◆ What is required
Among the lines below, keep only those from the one containing "intros Hh Hpost" through the one containing "- destruct (put_back", and reproduce them exactly.

◆ Task input
Lemma insert_keeps t pre b e post nf bs n m a :
  holed t pre b e post nf bs → b ≤ n → n + 32 ≤ m → m ≤ e → live_word (pre ++ post) a → read a (insert_free g n (m - n) t) = read a t.
Proof using Hg Harea.
  intros Hh Hbn Hnm Hme Ha. destruct (live_word_out _ _ _ _ _ _ _ _ Hh Ha) as (Hta & Hout & Hgap & _).
  pose proof (holed_aligned _ _ _ _ Harea _ _ _ _ _ _ _ Hh) as (_ & _ & Hlo & Hhi). destruct (ha_lo _ _ _ Harea) as [Hlo0 _].
  destruct (holed_bin_range _ _ _ _ _ _ _ (m - n) Hh ltac:(lia)) as (l & Hi & Hbin).
  set (i := Z.to_nat (bin g (m - n))) in *. pose proof (ho_lists _ _ _ _ _ _ _ _ _ _ Hh) as Hl.
  assert (Hlt : Z.of_nat i < g_bins g) by (apply lookup_lt_Some in Hi; pose proof (ls_len _ _ _ Hl); lia).
  unfold table_end, LINK_SIZE in *. apply (insert_free_frame g Hg t bs n (m - n) i l); unfold LINK_SIZE, FREE_NODE_SIZE, TAG_SIZE in *; try done; try lia.
  intros x Hx. pose proof (Hout x ltac:(apply elem_of_concat; eauto)). unfold FREE_NODE_SIZE in *. lia.
Qed.

Lemma unlink_keeps t pre b e post nf bs f a :
  holed t pre b e post nf bs → p_free f = true → f ∈ pre ++ post → live_word (pre ++ post) a →
  read a (remove_free (p_base f) (bin g (p_size f)) t) = read a t.
Proof using Hg Harea.
  intros Hh Hf Hin Ha. destruct (live_word_out _ _ _ _ _ _ _ _ Hh Ha) as (Hta & Hout & _ & _). destruct f as [n s [u|]]; [discriminate Hf|]. cbn [p_base p_size].
  pose proof (holed_piece _ _ _ _ Harea _ _ _ _ _ _ _ Hh _ Hin) as (H1 & _ & _ & H4 & H5 & _).
  unfold p_end in H5. cbn [p_base p_size] in *. destruct (ha_lo _ _ _ Harea) as [Hlo0 _].
  destruct (holed_bin_range _ _ _ _ _ _ _ s Hh ltac:(lia)) as (l & Hi & Hbin).
  set (i := Z.to_nat (bin g s)) in *. pose proof (ho_lists _ _ _ _ _ _ _ _ _ _ Hh) as Hl.
  destruct (ho_bins _ _ _ _ _ _ _ _ _ _ Hh i n) as [_ (l' & Hi' & Hn)]; [by exists s|].
  rewrite Hi in Hi'. injection Hi' as <-. apply list_elem_of_split in Hn as (l1 & l2 & ->). rewrite Hbin.
  assert (Hlt : Z.of_nat i < g_bins g) by (apply lookup_lt_Some in Hi; pose proof (ls_len _ _ _ Hl); lia).
  unfold table_end, LINK_SIZE in *. apply (remove_free_frame g Hg t bs n i l1 l2); unfold LINK_SIZE in *; try done; try lia.
  intros x Hx. apply Hout. apply elem_of_concat. eauto.
Qed.

Lemma retag_keeps t pre b e post nf nf' bs a :
  holed t pre b e post nf bs → live_word (pre ++ post) a → read a (toggle_above_free (b - TAG_SIZE) nf' t) = read a t.
Proof using Hg Harea.
  intros Hh Ha. destruct (live_word_out _ _ _ _ _ _ _ _ Hh Ha) as (_ & _ & _ & Hw). unfold toggle_above_free. apply read_write_ne.
  destruct (ho_table _ _ _ _ _ _ _ _ _ _ Hh) as [rest Erest]. destruct (last pre) as [c|] eqn:El; [|apply last_None in El; subst; discriminate].
  apply last_Some in El as [pre' ->]. pose proof (ho_pre _ _ _ _ _ _ _ _ _ _ Hh) as Hp. apply tiles_app in Hp as (mid & _ & _ & _ & _ & He). cbn [tiles] in He. subst b.
  apply (Hw c); [set_solver|by left].
Qed.

Lemma fill_keeps t pre b e post nf bs p n f a :
  holed t pre b e post nf bs → b + 32 ≤ e → b ≤ p → 0 < n → round_up (p + n) 8 ≤ e - TAG_SIZE → live_word (pre ++ post) a →
  read a (acme_tag (e - TAG_SIZE) (round_up (p + n) 8) (Tag_init (e - TAG_SIZE) b f t)) = read a t.
Proof using Hg Harea.
  intros Hh Hbe Hbp Hn Hal Ha. destruct (live_word_out _ _ _ _ _ _ _ _ Hh Ha) as (_ & _ & Hgap & _).
  pose proof (round_up_bounds (p + n) 8 ltac:(done)). unfold acme_tag, Tag_init, TAG_SIZE in *. destruct (negb _); rewrite !read_write_ne by lia; done.
Qed.
End Hole.
(** The suffix too, and the block gets its tag. *)
Lemma carve_suffix t pre b e post bs ab :
  holed t pre b e post false bs → head_free false post = false → b ≤ ab → b + 32 ≤ e →
  round_up (ab + size l) 8 + TAG_SIZE ≤ e →
  let ae := round_up (ab + size l) 8 in
  let '(suffix, tag, free) := split_suffix (mkChunk b e) ae in
  let t' := match suffix with
            | Some suffix =>
              Tag_init tag (chunk_base free) true (insert_free g (chunk_base suffix) (size_by_range suffix) t)
            | None => Tag_init tag (chunk_base free) false t
            end in
  ∃ cs' bs', heap_rep (acme_tag tag ae t') cs' bs' ∧ uses cs' = uses pre ++ (ab, size l) :: uses post ∧
    ∀ a, live_word lo (pre ++ post) a → read a (acme_tag tag ae t') = read a t.
Proof using Hg Harea Hsize.
  intros Hh Hpost Hba Hbe Hae ae. pose proof (holed_aligned _ _ _ _ Harea _ _ _ _ _ _ _ Hh) as (Hb8 & He8 & _).
  assert (Hae8 : (8 | ae)) by (by exists ((ab + size l + 8 - 1) / 8)).
  unfold split_suffix, is_valid, is_chunk, is_chunk_size, MIN_CHUNK_SIZE, MIN_TAG_OFFSET, FREE_NODE_SIZE, TAG_SIZE in *.
  cbn [chunk_base chunk_acme] in *. set (tag := Z.max (b + 24) ae).
  assert (Ht8 : (8 | tag)) by (unfold tag; destruct (Z.max_spec (b + 24) ae) as [[_ ->]|[_ ->]]; [done|apply Z.divide_add_r; [done|by exists 3]]).
  destruct (Z.ltb_spec e (tag + 8)); [lia|]. destruct (Z.leb_spec (24 + 8) (e - (tag + 8))); unfold size_by_range; cbn [chunk_base chunk_acme].
  - destruct (put_back _ _ _ _ Hg Harea _ _ _ _ _ _ _ (tag + 8) Hh Hpost) as [bs' Hh']; [lia|lia|apply Z.divide_add_r; [done|by exists 1]|].
    pose proof (fill_used _ _ _ _ Hg Harea _ _ _ _ _ _ ab (size l) Hh' ltac:(lia) Hba Hsize ltac:(unfold TAG_SIZE; lia)) as Hr.
    assert (Hk : ∀ a, live_word lo (pre ++ post) a → read a (acme_tag (tag + 8 - TAG_SIZE) ae (Tag_init (tag + 8 - TAG_SIZE) b true (insert_free g (tag + 8) (e - (tag + 8)) t))) = read a t).
    { intros a Ha. etrans; [eapply (fill_keeps base_addr); [done|done|exact Hh'|lia|exact Hba|done|unfold TAG_SIZE; lia|]|].
      - eapply live_word_mono; [|exact Ha]. clear. set_solver.
      - eapply insert_keeps; [done|done|exact Hh|lia|lia|lia|done]. }
    unfold TAG_SIZE in Hr, Hk. replace (tag + 8 - 8) with tag in Hr, Hk by lia. cbn [head_free p_free p_use] in Hr.
    eexists _, _. split; [exact Hr|]. split; [|exact Hk]. rewrite uses_app. f_equal.
  - pose proof (fill_used _ _ _ _ Hg Harea _ _ _ _ _ _ ab (size l) Hh ltac:(lia) Hba Hsize ltac:(unfold TAG_SIZE; lia)) as Hr.
    rewrite Hpost in Hr. unfold TAG_SIZE in Hr. eexists _, _. split; [exact Hr|]. split; [rewrite uses_app; f_equal|].
    intros a Ha. change 8 with TAG_SIZE. eapply (fill_keeps base_addr); [done|done|exact Hh|lia|exact Hba|done|unfold TAG_SIZE; lia|done].
Qed.

(** A free piece taken out of a whole heap. *)
Lemma open_free t cs bs x s : heap_rep t cs bs → mkPiece x s None ∈ cs →
  ∃ pre post bs', cs = pre ++ mkPiece x s None :: post ∧ head_free false post = false ∧
    holed (remove_free x (bin g s) t) pre x (x + s) post true bs' ∧
    ∀ a, live_word lo cs a → live_word lo (pre ++ post) a ∧ read a (remove_free x (bin g s) t) = read a t.
Proof using Hg Harea.
  intros Hr (pre & post & ->)%list_elem_of_split. set (f := mkPiece x s None).
  assert (Hr' : heap_rep t ((pre ++ [f]) ++ post) bs) by (by rewrite <- app_assoc).
  destruct (holed_split base_addr g lo hi Hg Harea t (pre ++ [f]) post bs) as (b & Hh); [by destruct pre|done|].
  assert (Hb : b = x + s) by (pose proof (ho_pre _ _ _ _ _ _ _ _ _ _ Hh) as Hp; apply tiles_app in Hp as (mid & _ & _ & _ & _ & Hp); by cbn in Hp).
  subst b. pose proof (ho_pre_ok _ _ _ _ _ _ _ _ _ _ Hh) as Hok. apply pieces_ok_app in Hok as [_ (_ & Hnf & _)].
  destruct (take_front _ _ _ _ Hg Harea _ _ _ _ _ _ _ _ Hh eq_refl) as (_ & bs' & Hh').
  exists pre, post, bs'. split_and!; [done|by apply Hnf|done|]. intros a Ha. split.
  - eapply live_word_mono; [|exact Ha]. apply used_of.
  - change x with (p_base f). change s with (p_size f). apply (unlink_keeps base_addr g lo hi Hg Harea t (pre ++ [f]) (x + s) (x + s) post _ bs f a Hh eq_refl); [clear; set_solver|].
    by rewrite <- app_assoc.
Qed.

◆ Written reply
  intros Hh Hpost Hba Hbe Hae ae. pose proof (holed_aligned _ _ _ _ Harea _ _ _ _ _ _ _ Hh) as (Hb8 & He8 & _).
  assert (Hae8 : (8 | ae)) by (by exists ((ab + size l + 8 - 1) / 8)).
  unfold split_suffix, is_valid, is_chunk, is_chunk_size, MIN_CHUNK_SIZE, MIN_TAG_OFFSET, FREE_NODE_SIZE, TAG_SIZE in *.
  cbn [chunk_base chunk_acme] in *. set (tag := Z.max (b + 24) ae).
  assert (Ht8 : (8 | tag)) by (unfold tag; destruct (Z.max_spec (b + 24) ae) as [[_ ->]|[_ ->]]; [done|apply Z.divide_add_r; [done|by exists 3]]).
  destruct (Z.ltb_spec e (tag + 8)); [lia|]. destruct (Z.leb_spec (24 + 8) (e - (tag + 8))); unfold size_by_range; cbn [chunk_base chunk_acme].
  - destruct (put_back _ _ _ _ Hg Harea _ _ _ _ _ _ _ (tag + 8) Hh Hpost) as [bs' Hh']; [lia|lia|apply Z.divide_add_r; [done|by exists 1]|].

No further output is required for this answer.